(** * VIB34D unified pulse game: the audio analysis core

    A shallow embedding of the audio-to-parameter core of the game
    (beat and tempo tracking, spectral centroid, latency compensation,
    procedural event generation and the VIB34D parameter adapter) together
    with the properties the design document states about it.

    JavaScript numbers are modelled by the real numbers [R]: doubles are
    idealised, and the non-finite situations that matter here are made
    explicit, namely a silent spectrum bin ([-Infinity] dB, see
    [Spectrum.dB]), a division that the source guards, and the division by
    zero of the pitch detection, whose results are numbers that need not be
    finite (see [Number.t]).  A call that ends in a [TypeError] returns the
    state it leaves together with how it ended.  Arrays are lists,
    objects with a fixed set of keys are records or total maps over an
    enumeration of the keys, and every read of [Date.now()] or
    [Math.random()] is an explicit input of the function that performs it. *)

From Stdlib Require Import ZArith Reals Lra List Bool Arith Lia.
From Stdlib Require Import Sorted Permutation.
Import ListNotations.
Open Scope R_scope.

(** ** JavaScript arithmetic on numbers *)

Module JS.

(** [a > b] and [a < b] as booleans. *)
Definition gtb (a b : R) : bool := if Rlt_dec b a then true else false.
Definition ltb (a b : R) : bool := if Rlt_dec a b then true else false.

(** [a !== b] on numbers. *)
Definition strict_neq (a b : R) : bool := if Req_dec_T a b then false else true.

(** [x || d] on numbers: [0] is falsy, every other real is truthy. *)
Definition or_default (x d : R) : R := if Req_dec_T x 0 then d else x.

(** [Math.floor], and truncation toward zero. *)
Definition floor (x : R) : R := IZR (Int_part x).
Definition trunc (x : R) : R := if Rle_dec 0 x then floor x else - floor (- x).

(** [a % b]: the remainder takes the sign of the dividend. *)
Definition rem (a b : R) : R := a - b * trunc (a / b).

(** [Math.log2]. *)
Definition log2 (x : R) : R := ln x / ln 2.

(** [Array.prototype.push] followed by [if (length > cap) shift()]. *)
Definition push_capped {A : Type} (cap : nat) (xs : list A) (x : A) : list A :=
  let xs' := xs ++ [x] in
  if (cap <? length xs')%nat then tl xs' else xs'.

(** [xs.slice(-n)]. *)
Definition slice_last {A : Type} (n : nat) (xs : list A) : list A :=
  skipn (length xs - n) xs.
* * *
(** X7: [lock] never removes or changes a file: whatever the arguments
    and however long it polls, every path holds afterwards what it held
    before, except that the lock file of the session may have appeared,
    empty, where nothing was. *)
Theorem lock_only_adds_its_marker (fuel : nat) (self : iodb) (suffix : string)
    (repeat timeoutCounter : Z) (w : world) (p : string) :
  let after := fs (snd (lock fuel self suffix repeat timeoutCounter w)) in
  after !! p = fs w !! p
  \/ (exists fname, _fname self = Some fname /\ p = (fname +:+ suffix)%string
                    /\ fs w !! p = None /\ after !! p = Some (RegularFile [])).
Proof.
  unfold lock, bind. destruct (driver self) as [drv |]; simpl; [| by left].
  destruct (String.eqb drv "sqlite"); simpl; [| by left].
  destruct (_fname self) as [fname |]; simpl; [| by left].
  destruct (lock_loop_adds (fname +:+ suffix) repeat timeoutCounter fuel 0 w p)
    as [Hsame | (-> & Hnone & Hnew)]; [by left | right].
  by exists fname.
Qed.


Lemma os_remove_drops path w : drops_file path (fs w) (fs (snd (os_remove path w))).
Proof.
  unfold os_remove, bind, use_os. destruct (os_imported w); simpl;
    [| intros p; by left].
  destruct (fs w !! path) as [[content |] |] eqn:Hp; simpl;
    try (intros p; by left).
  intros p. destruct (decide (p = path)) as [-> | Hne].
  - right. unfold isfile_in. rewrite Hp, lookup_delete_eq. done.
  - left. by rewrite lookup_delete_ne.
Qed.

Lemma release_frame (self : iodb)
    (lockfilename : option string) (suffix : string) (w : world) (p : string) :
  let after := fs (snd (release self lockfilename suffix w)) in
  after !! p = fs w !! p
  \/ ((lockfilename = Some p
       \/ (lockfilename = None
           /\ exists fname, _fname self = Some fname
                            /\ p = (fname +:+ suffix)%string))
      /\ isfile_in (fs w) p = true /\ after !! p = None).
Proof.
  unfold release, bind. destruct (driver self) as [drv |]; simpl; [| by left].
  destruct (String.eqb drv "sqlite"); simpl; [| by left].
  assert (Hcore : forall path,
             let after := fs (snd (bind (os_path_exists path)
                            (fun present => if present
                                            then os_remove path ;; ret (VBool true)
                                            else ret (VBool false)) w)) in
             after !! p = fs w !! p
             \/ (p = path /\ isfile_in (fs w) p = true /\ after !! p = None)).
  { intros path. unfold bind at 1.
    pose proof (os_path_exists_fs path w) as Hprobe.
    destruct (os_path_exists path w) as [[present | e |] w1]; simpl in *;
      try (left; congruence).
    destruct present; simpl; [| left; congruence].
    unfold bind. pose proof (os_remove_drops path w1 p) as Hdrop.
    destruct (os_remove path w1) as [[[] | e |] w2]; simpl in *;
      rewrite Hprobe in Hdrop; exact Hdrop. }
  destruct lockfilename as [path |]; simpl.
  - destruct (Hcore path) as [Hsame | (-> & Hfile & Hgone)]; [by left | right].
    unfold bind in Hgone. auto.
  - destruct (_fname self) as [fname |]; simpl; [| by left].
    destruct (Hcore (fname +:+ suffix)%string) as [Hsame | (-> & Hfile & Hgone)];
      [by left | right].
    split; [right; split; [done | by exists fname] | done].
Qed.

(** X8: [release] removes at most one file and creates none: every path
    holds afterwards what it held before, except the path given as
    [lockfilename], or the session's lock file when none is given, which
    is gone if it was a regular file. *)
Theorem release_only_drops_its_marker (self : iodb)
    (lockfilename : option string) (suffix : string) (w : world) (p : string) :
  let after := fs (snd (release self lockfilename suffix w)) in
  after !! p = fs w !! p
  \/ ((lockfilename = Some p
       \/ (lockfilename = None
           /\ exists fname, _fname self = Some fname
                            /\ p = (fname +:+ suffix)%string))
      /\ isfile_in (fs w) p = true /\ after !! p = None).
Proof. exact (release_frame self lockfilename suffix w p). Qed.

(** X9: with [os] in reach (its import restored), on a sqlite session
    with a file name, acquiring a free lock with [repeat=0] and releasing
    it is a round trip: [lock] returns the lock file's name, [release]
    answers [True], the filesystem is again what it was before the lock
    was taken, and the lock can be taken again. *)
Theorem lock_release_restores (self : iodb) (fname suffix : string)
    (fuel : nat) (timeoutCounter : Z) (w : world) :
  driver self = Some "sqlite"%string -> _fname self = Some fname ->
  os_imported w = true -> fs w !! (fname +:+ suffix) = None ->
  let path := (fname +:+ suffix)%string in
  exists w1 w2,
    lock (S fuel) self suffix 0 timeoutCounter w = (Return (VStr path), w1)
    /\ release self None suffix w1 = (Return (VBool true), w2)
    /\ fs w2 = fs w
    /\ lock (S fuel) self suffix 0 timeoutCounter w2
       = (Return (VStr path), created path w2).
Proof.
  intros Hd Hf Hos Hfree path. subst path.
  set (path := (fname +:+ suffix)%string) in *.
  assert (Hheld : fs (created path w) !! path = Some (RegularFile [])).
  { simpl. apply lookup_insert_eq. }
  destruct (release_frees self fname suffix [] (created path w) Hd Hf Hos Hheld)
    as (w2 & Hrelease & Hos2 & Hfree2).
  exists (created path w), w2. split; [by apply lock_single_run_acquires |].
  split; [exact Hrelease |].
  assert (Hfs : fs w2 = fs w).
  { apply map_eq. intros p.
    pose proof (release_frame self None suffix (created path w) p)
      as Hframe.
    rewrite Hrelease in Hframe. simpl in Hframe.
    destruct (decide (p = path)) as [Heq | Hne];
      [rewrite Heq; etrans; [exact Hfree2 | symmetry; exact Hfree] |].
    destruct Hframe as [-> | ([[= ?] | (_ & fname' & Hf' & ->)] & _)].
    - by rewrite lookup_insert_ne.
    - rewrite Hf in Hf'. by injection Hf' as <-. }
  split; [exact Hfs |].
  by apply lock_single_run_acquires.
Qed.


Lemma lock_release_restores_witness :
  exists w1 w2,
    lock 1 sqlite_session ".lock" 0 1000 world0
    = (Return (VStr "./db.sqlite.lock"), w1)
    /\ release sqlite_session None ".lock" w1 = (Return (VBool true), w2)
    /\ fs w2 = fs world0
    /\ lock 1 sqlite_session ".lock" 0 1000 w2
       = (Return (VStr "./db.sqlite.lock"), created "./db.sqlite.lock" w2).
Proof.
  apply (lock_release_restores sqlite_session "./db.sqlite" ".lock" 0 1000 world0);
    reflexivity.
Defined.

• Your instructions
Reproduce exactly, and only, the part of the listing above that begins at the line with "(** [Array.prototype.push] followed" and goes on through the line with "skipn (length xs - n) xs.".

• Written answer
(** [Array.prototype.push] followed by [if (length > cap) shift()]. *)
Definition push_capped {A : Type} (cap : nat) (xs : list A) (x : A) : list A :=
  let xs' := xs ++ [x] in
  if (cap <? length xs')%nat then tl xs' else xs'.

(** [xs.slice(-n)]. *)
Definition slice_last {A : Type} (n : nat) (xs : list A) : list A :=
  skipn (length xs - n) xs.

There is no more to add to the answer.